Work to complete:
Return, exactly and in full, the lines of the records below starting at the one with "Lemma hex_char_digit d" and ending at the one with "Lemma all_chars_app f", and no other lines.

Entries shown:
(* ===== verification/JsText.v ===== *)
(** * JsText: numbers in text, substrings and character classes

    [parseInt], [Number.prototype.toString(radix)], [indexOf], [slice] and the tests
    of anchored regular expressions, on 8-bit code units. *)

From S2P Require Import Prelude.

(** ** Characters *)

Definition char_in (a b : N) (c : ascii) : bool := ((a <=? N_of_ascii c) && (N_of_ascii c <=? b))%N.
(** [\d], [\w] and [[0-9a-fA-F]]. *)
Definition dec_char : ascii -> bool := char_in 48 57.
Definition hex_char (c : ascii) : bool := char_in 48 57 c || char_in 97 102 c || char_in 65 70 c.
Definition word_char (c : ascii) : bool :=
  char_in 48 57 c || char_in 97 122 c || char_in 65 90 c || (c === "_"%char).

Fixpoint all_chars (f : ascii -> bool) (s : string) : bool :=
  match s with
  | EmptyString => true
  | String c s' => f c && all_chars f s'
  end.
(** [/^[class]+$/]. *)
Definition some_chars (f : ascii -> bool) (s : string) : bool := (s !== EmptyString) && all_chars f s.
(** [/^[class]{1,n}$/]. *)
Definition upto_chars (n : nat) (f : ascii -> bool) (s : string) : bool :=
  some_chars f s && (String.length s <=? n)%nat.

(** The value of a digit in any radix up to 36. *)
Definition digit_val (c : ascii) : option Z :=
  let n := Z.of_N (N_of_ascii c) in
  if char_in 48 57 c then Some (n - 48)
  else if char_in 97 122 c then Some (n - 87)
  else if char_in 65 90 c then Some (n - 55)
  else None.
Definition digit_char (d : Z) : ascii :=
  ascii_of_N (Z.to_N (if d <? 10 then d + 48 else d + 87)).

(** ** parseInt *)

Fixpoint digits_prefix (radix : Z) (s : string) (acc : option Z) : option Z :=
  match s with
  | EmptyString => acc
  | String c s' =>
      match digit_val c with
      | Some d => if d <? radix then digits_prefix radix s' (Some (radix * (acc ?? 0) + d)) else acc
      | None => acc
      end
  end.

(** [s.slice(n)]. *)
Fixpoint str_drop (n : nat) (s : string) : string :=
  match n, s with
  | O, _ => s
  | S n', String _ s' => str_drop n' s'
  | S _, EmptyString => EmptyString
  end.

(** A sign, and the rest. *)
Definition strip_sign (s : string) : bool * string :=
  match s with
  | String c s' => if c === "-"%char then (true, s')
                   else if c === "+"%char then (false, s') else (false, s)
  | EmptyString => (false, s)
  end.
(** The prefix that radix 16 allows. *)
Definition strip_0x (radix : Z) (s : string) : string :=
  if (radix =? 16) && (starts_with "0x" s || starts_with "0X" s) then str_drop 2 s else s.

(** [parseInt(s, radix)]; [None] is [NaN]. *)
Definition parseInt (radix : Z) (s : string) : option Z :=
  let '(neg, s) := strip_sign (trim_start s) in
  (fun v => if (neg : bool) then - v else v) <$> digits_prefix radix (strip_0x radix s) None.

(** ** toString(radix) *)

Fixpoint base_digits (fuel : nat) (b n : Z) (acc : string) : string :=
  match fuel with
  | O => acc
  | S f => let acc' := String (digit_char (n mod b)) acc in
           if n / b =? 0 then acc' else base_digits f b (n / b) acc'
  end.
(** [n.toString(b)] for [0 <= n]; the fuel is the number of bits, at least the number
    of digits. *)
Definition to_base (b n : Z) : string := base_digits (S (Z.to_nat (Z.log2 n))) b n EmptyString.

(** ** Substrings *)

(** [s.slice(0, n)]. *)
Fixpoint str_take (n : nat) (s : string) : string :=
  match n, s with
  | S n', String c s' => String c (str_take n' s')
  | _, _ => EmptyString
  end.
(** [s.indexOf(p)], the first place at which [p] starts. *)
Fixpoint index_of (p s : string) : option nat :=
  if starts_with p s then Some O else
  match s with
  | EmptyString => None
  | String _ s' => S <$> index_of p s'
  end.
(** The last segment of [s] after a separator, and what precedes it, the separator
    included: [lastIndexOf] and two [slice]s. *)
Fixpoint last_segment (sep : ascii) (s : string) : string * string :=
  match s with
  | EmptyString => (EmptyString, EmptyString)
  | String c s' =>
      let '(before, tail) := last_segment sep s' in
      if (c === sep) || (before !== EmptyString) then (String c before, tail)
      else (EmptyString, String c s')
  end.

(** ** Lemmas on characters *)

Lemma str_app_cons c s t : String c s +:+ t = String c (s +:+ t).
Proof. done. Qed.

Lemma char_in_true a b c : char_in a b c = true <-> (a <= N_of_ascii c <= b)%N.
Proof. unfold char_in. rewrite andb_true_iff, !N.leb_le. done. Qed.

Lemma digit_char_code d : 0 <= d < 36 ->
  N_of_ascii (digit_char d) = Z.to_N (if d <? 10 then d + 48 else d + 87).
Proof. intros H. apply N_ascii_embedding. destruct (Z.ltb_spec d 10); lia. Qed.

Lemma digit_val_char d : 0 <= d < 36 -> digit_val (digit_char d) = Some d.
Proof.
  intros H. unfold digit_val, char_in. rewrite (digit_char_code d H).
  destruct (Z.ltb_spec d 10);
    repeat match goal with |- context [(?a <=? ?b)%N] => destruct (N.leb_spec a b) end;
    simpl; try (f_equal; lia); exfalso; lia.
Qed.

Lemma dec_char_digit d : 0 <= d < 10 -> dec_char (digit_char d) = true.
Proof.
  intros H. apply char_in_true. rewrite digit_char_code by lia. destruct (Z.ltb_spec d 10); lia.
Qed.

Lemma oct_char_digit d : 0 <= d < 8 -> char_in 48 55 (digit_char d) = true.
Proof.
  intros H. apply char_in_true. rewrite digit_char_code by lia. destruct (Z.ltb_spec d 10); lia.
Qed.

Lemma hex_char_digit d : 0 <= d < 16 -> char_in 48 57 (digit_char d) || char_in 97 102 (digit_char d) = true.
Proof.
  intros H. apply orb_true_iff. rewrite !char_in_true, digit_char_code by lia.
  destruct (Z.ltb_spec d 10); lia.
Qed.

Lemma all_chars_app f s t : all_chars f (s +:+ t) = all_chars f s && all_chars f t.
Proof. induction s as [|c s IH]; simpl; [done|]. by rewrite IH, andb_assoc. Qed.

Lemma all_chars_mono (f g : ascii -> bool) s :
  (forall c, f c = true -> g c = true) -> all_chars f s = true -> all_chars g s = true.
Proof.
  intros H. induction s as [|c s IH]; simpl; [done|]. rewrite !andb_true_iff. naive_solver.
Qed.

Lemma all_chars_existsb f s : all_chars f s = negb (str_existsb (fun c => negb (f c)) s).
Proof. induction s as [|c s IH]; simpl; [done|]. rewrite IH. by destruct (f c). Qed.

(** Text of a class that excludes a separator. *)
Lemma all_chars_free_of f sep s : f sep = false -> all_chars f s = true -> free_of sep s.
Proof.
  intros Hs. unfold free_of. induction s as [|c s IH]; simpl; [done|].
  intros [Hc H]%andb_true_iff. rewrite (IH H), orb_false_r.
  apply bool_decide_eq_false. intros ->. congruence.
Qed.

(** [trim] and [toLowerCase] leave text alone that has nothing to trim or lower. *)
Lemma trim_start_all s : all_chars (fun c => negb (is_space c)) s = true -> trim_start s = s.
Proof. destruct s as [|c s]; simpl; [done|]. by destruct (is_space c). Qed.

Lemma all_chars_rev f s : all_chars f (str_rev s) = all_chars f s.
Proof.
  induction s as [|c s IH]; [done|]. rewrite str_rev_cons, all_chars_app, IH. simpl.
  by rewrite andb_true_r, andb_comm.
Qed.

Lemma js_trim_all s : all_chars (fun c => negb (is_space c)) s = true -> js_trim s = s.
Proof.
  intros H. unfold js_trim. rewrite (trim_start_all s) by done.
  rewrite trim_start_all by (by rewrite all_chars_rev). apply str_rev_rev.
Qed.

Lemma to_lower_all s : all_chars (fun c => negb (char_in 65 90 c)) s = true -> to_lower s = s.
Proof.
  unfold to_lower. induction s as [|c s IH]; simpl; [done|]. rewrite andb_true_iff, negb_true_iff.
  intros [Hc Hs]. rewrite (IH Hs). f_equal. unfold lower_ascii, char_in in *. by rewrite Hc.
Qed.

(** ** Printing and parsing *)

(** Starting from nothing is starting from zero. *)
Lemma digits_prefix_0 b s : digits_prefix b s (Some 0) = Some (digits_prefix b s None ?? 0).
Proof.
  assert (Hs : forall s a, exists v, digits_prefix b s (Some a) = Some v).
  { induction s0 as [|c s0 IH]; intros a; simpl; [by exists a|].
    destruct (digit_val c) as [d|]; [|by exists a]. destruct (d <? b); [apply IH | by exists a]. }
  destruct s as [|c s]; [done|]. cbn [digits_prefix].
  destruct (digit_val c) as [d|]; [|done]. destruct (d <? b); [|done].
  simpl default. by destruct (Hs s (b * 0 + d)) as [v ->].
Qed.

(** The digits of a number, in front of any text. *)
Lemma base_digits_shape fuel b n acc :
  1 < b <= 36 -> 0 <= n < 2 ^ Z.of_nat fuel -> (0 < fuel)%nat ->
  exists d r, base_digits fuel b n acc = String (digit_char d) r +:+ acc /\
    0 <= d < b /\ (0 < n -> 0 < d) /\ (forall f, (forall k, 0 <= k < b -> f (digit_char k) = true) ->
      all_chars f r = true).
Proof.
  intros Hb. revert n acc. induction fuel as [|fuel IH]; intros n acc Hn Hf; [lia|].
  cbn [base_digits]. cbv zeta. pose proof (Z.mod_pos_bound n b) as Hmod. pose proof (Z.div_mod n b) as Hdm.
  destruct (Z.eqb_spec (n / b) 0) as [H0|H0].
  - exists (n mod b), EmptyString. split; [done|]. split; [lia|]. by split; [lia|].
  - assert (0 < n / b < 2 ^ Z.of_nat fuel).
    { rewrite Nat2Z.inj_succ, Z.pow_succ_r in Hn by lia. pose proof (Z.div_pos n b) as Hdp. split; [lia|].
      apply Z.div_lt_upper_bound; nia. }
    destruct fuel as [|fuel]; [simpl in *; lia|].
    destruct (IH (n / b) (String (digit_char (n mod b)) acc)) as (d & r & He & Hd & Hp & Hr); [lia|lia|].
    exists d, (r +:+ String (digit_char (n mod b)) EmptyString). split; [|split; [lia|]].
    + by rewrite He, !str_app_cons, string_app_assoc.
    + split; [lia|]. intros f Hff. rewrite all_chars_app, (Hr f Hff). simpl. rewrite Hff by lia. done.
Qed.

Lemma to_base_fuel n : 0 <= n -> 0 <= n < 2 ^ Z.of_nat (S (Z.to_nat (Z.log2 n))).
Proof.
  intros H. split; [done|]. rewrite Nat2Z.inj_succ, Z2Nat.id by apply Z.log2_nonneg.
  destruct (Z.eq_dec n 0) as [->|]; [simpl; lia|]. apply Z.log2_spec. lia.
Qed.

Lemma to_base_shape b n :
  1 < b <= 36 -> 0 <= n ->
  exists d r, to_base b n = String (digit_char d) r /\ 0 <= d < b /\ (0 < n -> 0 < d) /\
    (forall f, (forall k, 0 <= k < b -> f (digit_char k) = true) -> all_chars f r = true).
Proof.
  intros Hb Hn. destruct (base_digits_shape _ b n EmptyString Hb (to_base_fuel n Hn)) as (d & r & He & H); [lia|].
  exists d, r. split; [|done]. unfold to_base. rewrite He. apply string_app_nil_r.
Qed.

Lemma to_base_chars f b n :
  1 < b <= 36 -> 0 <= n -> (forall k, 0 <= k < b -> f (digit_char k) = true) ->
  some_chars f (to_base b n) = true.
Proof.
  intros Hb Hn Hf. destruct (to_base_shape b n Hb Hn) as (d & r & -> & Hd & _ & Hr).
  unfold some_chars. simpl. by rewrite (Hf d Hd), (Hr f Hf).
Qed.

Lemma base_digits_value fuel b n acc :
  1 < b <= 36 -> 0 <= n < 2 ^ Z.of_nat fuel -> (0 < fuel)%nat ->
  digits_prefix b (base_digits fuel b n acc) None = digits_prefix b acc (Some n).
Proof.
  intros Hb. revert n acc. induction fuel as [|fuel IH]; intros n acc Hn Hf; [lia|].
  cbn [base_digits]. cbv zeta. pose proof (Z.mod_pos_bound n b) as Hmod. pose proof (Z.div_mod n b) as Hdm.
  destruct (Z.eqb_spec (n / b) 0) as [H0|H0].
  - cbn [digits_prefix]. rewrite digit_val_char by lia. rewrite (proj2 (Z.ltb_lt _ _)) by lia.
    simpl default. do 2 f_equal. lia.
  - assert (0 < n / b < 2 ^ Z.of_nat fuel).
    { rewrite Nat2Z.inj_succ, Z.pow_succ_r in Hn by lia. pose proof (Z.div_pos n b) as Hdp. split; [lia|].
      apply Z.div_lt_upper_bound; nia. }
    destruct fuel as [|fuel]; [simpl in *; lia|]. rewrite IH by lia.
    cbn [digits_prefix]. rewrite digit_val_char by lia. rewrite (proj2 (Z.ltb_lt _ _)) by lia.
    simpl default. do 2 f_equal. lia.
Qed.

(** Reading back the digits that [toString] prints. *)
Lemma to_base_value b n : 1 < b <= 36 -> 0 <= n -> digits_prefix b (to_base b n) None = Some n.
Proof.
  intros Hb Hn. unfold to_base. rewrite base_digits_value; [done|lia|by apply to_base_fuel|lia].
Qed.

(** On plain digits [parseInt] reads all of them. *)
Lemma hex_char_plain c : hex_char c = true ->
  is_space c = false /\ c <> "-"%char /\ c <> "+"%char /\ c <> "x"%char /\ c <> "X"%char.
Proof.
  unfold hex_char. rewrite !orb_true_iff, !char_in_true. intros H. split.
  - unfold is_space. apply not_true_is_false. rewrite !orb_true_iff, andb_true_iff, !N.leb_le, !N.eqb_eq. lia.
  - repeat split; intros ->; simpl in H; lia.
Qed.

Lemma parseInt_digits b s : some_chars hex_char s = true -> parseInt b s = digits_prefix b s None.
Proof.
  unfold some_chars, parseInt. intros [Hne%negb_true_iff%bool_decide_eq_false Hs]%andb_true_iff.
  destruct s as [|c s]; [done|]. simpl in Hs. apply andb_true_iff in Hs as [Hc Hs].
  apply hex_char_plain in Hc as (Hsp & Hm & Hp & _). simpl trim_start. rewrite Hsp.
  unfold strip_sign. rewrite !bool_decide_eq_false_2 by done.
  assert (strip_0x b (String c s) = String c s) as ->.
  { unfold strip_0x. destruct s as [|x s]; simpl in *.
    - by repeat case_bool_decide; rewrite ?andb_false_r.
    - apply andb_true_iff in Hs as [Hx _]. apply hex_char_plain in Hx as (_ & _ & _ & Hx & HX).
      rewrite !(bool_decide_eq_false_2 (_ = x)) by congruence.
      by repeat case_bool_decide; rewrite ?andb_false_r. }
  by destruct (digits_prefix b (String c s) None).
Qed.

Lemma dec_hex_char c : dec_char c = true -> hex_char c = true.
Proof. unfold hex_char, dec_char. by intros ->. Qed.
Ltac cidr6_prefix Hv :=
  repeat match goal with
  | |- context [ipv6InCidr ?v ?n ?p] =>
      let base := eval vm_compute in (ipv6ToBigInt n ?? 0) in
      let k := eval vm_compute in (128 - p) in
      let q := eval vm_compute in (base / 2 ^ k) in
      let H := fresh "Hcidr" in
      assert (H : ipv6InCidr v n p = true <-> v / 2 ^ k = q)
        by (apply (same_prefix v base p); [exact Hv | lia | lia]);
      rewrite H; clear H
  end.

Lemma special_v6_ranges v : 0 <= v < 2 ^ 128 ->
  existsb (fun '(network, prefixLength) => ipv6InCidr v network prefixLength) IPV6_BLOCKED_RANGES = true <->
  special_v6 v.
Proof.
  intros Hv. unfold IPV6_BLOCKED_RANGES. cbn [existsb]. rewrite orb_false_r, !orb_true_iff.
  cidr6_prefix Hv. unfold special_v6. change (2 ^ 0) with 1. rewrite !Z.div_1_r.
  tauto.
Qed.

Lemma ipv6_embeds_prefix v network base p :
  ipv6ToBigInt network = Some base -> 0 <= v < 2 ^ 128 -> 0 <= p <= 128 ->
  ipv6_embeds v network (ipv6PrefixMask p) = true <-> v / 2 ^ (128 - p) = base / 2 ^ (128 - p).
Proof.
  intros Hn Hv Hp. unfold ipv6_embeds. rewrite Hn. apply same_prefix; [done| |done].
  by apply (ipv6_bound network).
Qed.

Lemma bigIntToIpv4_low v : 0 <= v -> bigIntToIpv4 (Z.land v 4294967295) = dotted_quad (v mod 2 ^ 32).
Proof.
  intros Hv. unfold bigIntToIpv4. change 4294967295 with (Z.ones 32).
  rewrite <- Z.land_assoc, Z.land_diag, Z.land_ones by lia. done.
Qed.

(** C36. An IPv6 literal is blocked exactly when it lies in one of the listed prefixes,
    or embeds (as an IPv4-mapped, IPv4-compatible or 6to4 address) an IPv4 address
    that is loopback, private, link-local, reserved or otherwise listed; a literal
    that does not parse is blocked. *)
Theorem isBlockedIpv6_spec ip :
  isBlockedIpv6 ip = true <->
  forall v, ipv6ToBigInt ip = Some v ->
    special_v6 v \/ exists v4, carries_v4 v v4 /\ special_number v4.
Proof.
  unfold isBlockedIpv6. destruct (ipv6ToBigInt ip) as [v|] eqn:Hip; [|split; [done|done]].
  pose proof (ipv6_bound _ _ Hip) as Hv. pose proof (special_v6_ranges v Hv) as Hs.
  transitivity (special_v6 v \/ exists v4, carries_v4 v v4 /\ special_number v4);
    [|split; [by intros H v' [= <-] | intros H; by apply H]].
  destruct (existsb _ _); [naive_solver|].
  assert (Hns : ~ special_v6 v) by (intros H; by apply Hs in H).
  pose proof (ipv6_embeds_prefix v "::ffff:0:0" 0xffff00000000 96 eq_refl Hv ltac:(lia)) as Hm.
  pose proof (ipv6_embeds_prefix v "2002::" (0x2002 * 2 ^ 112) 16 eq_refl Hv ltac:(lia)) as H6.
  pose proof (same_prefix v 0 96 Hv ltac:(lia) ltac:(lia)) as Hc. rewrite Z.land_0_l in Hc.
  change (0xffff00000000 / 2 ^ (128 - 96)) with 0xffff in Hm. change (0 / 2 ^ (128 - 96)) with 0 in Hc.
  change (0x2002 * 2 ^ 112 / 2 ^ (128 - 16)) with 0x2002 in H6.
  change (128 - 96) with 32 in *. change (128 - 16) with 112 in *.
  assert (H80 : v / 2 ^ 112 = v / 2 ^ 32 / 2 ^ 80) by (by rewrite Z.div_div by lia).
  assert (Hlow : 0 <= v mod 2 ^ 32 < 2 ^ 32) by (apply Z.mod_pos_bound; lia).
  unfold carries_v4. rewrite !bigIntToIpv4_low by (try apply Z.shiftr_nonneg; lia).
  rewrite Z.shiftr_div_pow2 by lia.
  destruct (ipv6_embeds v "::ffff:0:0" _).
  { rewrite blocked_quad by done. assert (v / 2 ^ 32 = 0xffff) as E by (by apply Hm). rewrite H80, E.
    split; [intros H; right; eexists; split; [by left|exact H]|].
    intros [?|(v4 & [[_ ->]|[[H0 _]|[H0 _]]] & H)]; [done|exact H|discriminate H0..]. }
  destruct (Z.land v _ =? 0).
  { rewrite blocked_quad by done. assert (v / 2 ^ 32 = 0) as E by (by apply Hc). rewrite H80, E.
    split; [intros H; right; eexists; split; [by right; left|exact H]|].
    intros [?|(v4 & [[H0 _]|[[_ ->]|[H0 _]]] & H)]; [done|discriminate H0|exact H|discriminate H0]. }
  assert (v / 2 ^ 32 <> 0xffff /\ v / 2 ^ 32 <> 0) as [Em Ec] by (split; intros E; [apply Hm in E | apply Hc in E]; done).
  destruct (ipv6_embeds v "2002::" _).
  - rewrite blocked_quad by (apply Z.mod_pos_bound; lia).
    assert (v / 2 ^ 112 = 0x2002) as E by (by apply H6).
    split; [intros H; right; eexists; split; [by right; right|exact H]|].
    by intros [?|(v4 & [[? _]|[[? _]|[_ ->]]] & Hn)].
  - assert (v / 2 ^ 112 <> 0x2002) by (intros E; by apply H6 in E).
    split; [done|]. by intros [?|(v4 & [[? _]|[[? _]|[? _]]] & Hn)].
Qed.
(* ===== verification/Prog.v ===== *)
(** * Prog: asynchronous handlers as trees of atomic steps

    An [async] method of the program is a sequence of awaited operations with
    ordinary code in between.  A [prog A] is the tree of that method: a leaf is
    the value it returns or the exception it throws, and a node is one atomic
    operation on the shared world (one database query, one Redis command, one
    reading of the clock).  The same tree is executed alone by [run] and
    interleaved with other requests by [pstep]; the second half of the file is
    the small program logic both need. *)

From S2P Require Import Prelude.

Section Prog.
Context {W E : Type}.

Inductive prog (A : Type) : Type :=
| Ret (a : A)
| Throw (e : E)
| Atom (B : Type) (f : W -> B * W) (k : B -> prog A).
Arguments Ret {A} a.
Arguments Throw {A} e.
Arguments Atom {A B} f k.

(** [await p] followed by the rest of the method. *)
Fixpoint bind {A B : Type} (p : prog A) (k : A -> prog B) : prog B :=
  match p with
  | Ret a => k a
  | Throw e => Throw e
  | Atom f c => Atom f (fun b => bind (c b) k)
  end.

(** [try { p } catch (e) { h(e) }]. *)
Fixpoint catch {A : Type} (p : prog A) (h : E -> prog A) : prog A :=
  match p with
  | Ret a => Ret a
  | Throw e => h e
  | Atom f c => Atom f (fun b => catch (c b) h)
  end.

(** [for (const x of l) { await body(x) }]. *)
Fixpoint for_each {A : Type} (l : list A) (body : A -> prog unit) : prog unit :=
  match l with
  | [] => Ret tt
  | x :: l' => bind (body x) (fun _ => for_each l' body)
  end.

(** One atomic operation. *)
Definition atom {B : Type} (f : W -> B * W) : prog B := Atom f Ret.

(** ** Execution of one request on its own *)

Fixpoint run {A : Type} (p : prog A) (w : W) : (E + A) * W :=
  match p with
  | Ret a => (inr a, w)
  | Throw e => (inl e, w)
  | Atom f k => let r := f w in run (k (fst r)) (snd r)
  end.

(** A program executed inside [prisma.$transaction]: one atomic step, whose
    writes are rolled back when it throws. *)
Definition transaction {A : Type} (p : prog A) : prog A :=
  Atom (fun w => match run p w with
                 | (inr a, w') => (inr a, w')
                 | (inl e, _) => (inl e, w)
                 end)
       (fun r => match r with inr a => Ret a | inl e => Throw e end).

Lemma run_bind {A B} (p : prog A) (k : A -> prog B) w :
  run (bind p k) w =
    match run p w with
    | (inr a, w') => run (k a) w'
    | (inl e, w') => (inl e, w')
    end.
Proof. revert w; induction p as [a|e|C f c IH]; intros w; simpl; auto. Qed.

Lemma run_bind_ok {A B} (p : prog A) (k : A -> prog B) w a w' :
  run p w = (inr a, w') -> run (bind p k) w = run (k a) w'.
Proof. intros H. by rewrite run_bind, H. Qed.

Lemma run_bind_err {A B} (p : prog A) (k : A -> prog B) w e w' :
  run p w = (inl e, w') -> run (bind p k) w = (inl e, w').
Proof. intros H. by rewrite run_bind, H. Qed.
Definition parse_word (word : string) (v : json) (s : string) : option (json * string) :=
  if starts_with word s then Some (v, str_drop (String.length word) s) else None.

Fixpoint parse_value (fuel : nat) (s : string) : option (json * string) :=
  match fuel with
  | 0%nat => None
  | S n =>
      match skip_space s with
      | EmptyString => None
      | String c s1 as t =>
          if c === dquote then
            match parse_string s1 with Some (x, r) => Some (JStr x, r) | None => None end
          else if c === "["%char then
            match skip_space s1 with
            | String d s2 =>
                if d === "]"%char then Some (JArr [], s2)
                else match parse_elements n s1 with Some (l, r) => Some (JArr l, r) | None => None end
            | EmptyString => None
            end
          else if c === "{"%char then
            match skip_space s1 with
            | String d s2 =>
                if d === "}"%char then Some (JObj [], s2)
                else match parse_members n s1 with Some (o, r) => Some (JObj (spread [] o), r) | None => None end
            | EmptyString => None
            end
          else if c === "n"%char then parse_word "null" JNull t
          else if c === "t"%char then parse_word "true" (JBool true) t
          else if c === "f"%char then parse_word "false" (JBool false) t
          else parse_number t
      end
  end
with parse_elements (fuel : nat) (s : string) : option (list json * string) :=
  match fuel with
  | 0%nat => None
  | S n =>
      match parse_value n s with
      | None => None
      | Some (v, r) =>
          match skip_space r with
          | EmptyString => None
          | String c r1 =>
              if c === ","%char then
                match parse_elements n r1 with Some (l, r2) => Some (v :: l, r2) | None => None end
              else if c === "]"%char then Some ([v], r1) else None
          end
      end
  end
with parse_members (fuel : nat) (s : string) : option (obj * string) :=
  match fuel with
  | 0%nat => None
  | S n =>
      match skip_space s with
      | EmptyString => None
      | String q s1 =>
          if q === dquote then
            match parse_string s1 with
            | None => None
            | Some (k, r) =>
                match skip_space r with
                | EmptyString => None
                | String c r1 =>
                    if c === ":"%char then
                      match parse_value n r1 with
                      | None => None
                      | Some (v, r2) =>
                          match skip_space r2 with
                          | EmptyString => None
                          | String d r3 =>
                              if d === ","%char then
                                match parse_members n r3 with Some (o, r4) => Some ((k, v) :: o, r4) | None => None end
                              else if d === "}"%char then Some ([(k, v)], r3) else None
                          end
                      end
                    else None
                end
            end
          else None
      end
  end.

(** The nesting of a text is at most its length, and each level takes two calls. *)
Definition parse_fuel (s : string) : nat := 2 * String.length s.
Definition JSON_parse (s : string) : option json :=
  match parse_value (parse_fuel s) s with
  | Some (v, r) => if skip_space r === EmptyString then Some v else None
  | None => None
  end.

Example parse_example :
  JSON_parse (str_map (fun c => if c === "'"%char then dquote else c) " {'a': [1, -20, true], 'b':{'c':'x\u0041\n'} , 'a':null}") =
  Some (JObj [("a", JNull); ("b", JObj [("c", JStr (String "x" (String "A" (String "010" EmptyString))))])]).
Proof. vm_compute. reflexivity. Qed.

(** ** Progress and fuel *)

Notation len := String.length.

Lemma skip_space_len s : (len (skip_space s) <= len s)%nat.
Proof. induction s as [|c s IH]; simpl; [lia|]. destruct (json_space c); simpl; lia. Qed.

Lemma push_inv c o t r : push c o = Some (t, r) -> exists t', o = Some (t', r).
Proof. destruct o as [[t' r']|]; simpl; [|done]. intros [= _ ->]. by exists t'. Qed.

Task answer:
Lemma hex_char_digit d : 0 <= d < 16 -> char_in 48 57 (digit_char d) || char_in 97 102 (digit_char d) = true.
Proof.
  intros H. apply orb_true_iff. rewrite !char_in_true, digit_char_code by lia.
  destruct (Z.ltb_spec d 10); lia.
Qed.

Lemma all_chars_app f s t : all_chars f (s +:+ t) = all_chars f s && all_chars f t.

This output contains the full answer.